Digital and analog cable in the same house

Occasionally, I will have cause to have both TVs on upstairs. The one in the bedroom has a digital cable feed while the one in the office has analog (it’s a 13-inch B&W, so I really didn’t see the point in upgrading it).

Funny thing I noticed just the other day, there is an appreciable delay in the digital cable. If I stand in the hallway, I can hear the TV with the analog cable runs somewhere between one and five seconds ahead of the one with the digital.

My first thought is, it’s the decompression time. It gets the compressed digital signal at the same time the analog box gets an uncompressed signal. The time it takes to decompress the signal results in the delay.

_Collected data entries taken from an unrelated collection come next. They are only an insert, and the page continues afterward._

(** * The agent orchestration core of vibecode, embedded and verified

    The development follows the TypeScript sources under [worker/agents]:

    - [core/AgentCore.ts]: [AgentCore] and [AgentSession]
      (module [Core] below);
    - [operations/AgenticProjectBuilder.ts]: the tool-calling loop of
      [AgentOperationWithTools] and the substring-classified [withRetry]
      (module [Operations]);
    - [services/interfaces/ICodingAgent.ts]: the SSE stream reader, the
      provider chunk parsers, [truncateMessages] and the predicate-classified
      [withRetry] (module [Infer]);
    - [core/behaviors/agentic.ts]: [BaseCodingBehavior] and its build trigger
      (module [Behavior]);
    - [core/behaviors/phasic.ts]: the enumerations.

    Conventions of the embedding.  A JavaScript value of unknown type is a
    [JsValue]; a thrown value is a [Thrown]; an [async] function is a
    function in the state-and-exception monad [Eff], whose state holds what
    the function can observe or change.  Numbers that the sources use as
    counters are [nat] or [Z]; numbers that they use as fractions are
    binary64 [float]s.  Text is a [string] of characters below U+0100.

    The collaborators that the sources only know through an interface are
    modelled by their calls.  The logger, the event emitter, the state
    manager and the streaming callback are recording sinks: a call appends
    to a trace or overwrites a store entry and returns; diagnostics written
    to the logger are not recorded.  The UI renderer of the tool loop, the
    analytics collaborator and [JSON.stringify] on values of unknown type
    are called where the sources do not catch what they throw: their calls
    are recorded, and return or throw. *)

From Stdlib Require Import ZArith List String Ascii Bool Lia Floats DecimalString.
From stdpp Require Import base option list gmap strings.

Local Open Scope string_scope.
Local Open Scope list_scope.
Local Open Scope Z_scope.

(** ** JavaScript values, errors, and the effect monad *)

#[warnings="-register-all"]
Inductive JsValue : Type :=
| JUndefined
| JNull
| JBool (b : bool)
| JNum (x : float)
| JStr (s : string)
| JArr (items : list JsValue)
| JObj (fields : list (string * JsValue)).

(** An [Error] instance.  *)
Record JsError : Type := mkError { error_name : string; message : string }.

Definition new_Error (msg : string) : JsError := mkError "Error" msg.

(** Anything can be thrown: an [Error] or any other value. *)
Inductive Thrown : Type :=
| ThrownError (e : JsError)
| ThrownValue (v : JsValue).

Is that reasonably correct? If not, what’s up?

I can’t speak to that, but I’ll add two phenomena I’ve observed.

When I’m watching a broadcast channel on cable in one room, and have the same channel on the other room using an antenna, there’s a clear lag in the cable signal.

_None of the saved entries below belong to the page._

Lemma execute_parallel_total devices config_content operation backup log :
  operation <> Compare ->
  _execute_parallel net devices config_content operation backup log
  = (Ok (push_results devices config_content operation backup),
     log ++ push_tasks devices config_content operation backup).
Proof.
  intros Hop. unfold _execute_parallel, mbind at 1, prog_bind at 1.
  set (f := fun dev : device => catch _ _).
  assert (Hf : forall dev,
             f dev [] = (Ok (outcome dev config_content operation backup),
                         (_push_config_to_device dev config_content
                            operation backup []).2)).
  { intros dev. unfold f, outcome, catch, mbind, prog_bind.
    destruct (push_returns dev config_content operation backup [] Hop)
      as (b & msg & Hr).
    destruct (_push_config_to_device _ _ _ _ _) as [r calls].
    simpl in Hr. by subst r. }
  rewrite (for_each_total net Push devices f
             (fun dev => outcome dev config_content operation backup)).
  - unfold mret, prog_ret, push_results, push_tasks. f_equal. f_equal.
    apply map_ext. intros d. by rewrite Hf.
  - intros d. by rewrite Hf.
Qed.

Lemma push_results_lookup devices config_content operation backup d :
  push_results devices config_content operation backup !! d
  = if decide (d ∈ devices)
    then Some (outcome (net d) config_content operation backup) else None.
Proof.
  unfold push_results.
  by rewrite (results_lookup
                (fun d => outcome (net d) config_content operation backup)).
Qed.

Lemma push_results_all devices config_content operation backup :
  forallb (fun r : string * (bool * string) => r.2.1)
    (map_to_list (push_results devices config_content operation backup))
  = true
  <-> forall d, d ∈ devices ->
        (outcome (net d) config_content operation backup).1 = true.
Proof.
  rewrite forallb_forall. split.
  - intros H d Hd.
    apply (H (d, outcome (net d) config_content operation backup)).
    apply list_elem_of_In, elem_of_map_to_list.
    by rewrite push_results_lookup, decide_True.
  - intros H [d sm] Hin. apply list_elem_of_In, elem_of_map_to_list in Hin.
    rewrite push_results_lookup in Hin.
    destruct (decide (d ∈ devices)) as [Hd|]; [|done].
    injection Hin as <-. by apply H.
Qed.

Lemma outcome_true dev config_content operation backup :
  (outcome dev config_content operation backup).1 = true
  <-> exists message,
        (_push_config_to_device dev config_content operation backup []).1
        = Ok (Some (true, message)).
Proof.
  unfold outcome.
  destruct (_push_config_to_device _ _ _ _ _).1 as [[[b m]|]|e]; simpl.
  - split; [intros ->; by eexists|by intros (? & [= -> _])].
  - split; [done|by intros [? ?]].
  - split; [done|by intros [? ?]].
Qed.

(** The tasks of the pool that checks the existing configuration and of
    the pool that checks for pending changes. *)
Definition status_tasks (devices : list string) (config_content : string)
  : list event :=
  map (fun d => Task ConfigStatus d
                  (_check_existing_config set_order config_content
                     (net d) []).2) devices.

Definition pending_tasks (devices : list string) : list event :=
  map (fun d => Task PendingCheck d (_check_pending_config (net d) []).2)
    devices.

(** A run that is not a dry run, on a valid group with a valid file. *)
Lemma execute_run self group config_file operation parallel backup devices
    config_content log :
  operation <> Compare ->
  _validate_group self group = Ok devices ->
  validate_and_clean_config config_file = Ok config_content ->
  execute net ratio set_order self group config_file operation false
    parallel backup log
  = if negb (forallb (fun d => flag (Utils.test_connection (net d) []).1)
               devices)
    then (Ok false, log ++ connectivity_tasks net devices)
    else if negb (operation_eqb operation Rollback)
            && existsb (fun d => flag (_check_pending_config (net d) []).1)
                 devices
    then (Ok false,
          log ++ connectivity_tasks net devices
          ++ status_tasks devices config_content ++ pending_tasks devices)
    else (Ok (forallb (fun r : string * (bool * string) => r.2.1)
                (map_to_list
                   (push_results devices config_content operation backup))),
          log ++ connectivity_tasks net devices
          ++ status_tasks devices config_content
          ++ (if operation_eqb operation Rollback then []
              else pending_tasks devices)
          ++ push_tasks devices config_content operation backup).
Proof.
  intros Hop Hg Hc.
  unfold execute, catch, lift, mbind at 1, prog_bind at 1. rewrite Hg.
  replace (operation_eqb operation Compare) with false
    by (by destruct operation).
  unfold mbind at 1, prog_bind at 1. rewrite Hc.
  unfold mbind at 1, prog_bind at 1. rewrite test_connectivity_eq.
  fold (connectivity_tasks net devices).
  destruct (forallb _ devices); cbn [negb]; [|done].
  unfold mbind at 1, prog_bind at 1.
  destruct (validate_configuration_status_total net set_order devices
              config_content (log ++ connectivity_tasks net devices))
    as [status ->].
  fold (status_tasks devices config_content).
  rewrite evaluate_config_status_true. cbn [negb orb].
  rewrite orb_false_r.
  unfold mbind at 1, prog_bind at 1.
  destruct (operation_eqb operation Rollback) eqn:Hr; cbn [negb andb].
  - unfold mret at 1, prog_ret at 1. cbn [negb].
    unfold mbind at 1, prog_bind at 1.
    destruct parallel;
      [rewrite execute_parallel_total by done
      |rewrite execute_sequential_total by done];
      unfold mret, prog_ret; by rewrite <- ?app_assoc.
  - rewrite validate_device_state_eq. fold (pending_tasks devices).
    destruct (existsb _ devices); cbn [negb].
    + unfold mret, prog_ret. by rewrite <- ?app_assoc.
    + unfold mbind at 1, prog_bind at 1.
      destruct parallel;
        [rewrite execute_parallel_total by done
        |rewrite execute_sequential_total by done];
        unfold mret, prog_ret; by rewrite <- ?app_assoc.
Qed.

End Verdict.


Lemma forallb_iff {A} (f : A -> bool) (l : list A) :
  forallb f l = true <-> forall x, x ∈ l -> f x = true.
Proof.
  rewrite forallb_forall. split; intros H x Hx; apply H;
    by apply list_elem_of_In.
Qed.




(** The texts that the sequential loop shows for the devices of a pool
    are plain: the address of each device and the message of its push,
    and the lines that a rollback skips. *)
Definition push_texts_plain (net : string -> device) (devices : list string)
    (config_content : string) (operation : operation) (backup : bool)
  : Prop :=
  (operation = Rollback ->
   Forall (fun line => plain line = true)
     (_convert_set_to_delete config_content).2)
  /\ forall d, d ∈ devices ->
       plain d = true
       /\ plain (outcome (net d) config_content operation backup).2 = true.

(** X18: the parallel flag does not change a run whose push pool shows
    plain texts (the sequential loop prints the message of each push
    before it goes on to the next device): for an operation other than
    the comparison a push returns a pair and does not raise, so the
    handler of [_execute_parallel] is never run and both ways of
    running give each device of the group the outcome of its own push;
    the comparison does not reach the push. In the log the tasks of a
    pool are in the order of the group. *)
Theorem parallel_flag_irrelevant (net : string -> device)
    (ratio : string -> string -> Q) (set_order : gset string -> list string)
    (self : JunosPushTool) (group : string) (config_file : config_path)
    (operation : operation) (dry_run backup : bool) (log : list event) :
  (forall devices config_content,
     _validate_group self group = Ok devices ->
     validate_and_clean_config config_file = Ok config_content ->
     push_texts_plain net devices config_content operation backup) ->
  execute net ratio set_order self group config_file operation dry_run true
    backup log
  = execute net ratio set_order self group config_file operation dry_run
      false backup log
  /\ (operation <> Compare ->
      forall devices config_content,
        push_texts_plain net devices config_content operation backup ->
        _execute_parallel net devices config_content operation backup log
        = _execute_sequential net devices config_content operation backup log
        /\ forall d, d ∈ devices ->
             exists results,
               (_execute_parallel net devices config_content operation
                  backup log).1 = Ok results
               /\ (_push_config_to_device (net d) config_content operation
                     backup []).1 = Ok (results !! d)).
Proof.
  intros _. split.
  - assert (Hcases : operation = Compare \/ operation <> Compare)
      by (destruct operation; auto; right; discriminate).
    destruct Hcases as [->|Hop]; [done|].
    destruct (_validate_group self group) as [devices|e] eqn:Hg.
    2:{ by rewrite !(execute_invalid_group _ _ _ _ _ _ _ _ _ _ e log Hg). }
    destruct (validate_and_clean_config config_file) as [config_content|e]
      eqn:Hc.
    2:{ unfold execute, catch, lift, mbind, prog_bind. rewrite Hg.
        replace (operation_eqb operation Compare) with false
          by (by destruct operation).
        by rewrite Hc. }
    destruct dry_run.
    + unfold execute, catch, lift, mbind, prog_bind. rewrite Hg.
      replace (operation_eqb operation Compare) with false
        by (by destruct operation).
      by rewrite Hc.
    + by rewrite !(execute_run net ratio set_order self group config_file
                     operation _ backup devices config_content log Hop Hg Hc).
  - intros Hop devices config_content _.
    rewrite execute_parallel_total, execute_sequential_total by done.
    split; [done|]. intros d Hd. eexists. split; [done|].
    rewrite push_results_lookup, decide_True by done. unfold outcome.
    destruct (push_returns (net d) config_content operation backup [] Hop)
      as (b & msg & ->). done.
Qed.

When I’m watching a sports event on cable and listening to a broadcast of it on the radio, the radio announcers are clearly describing the action ahead of what I’m seeing on cable. They can’t be THAT good.

I think that phenomenon is due to the transmission time from ground station to satellite back to ground station, but I’m not going to stake my reputation on it. I get that all the time when I watch a Braves game on ESPN. I hate those guys so much, I’ll put up with the static to listen to the game on WSB from Atlanta. Consequently, I almost always hear what happens a few seconds before I see it.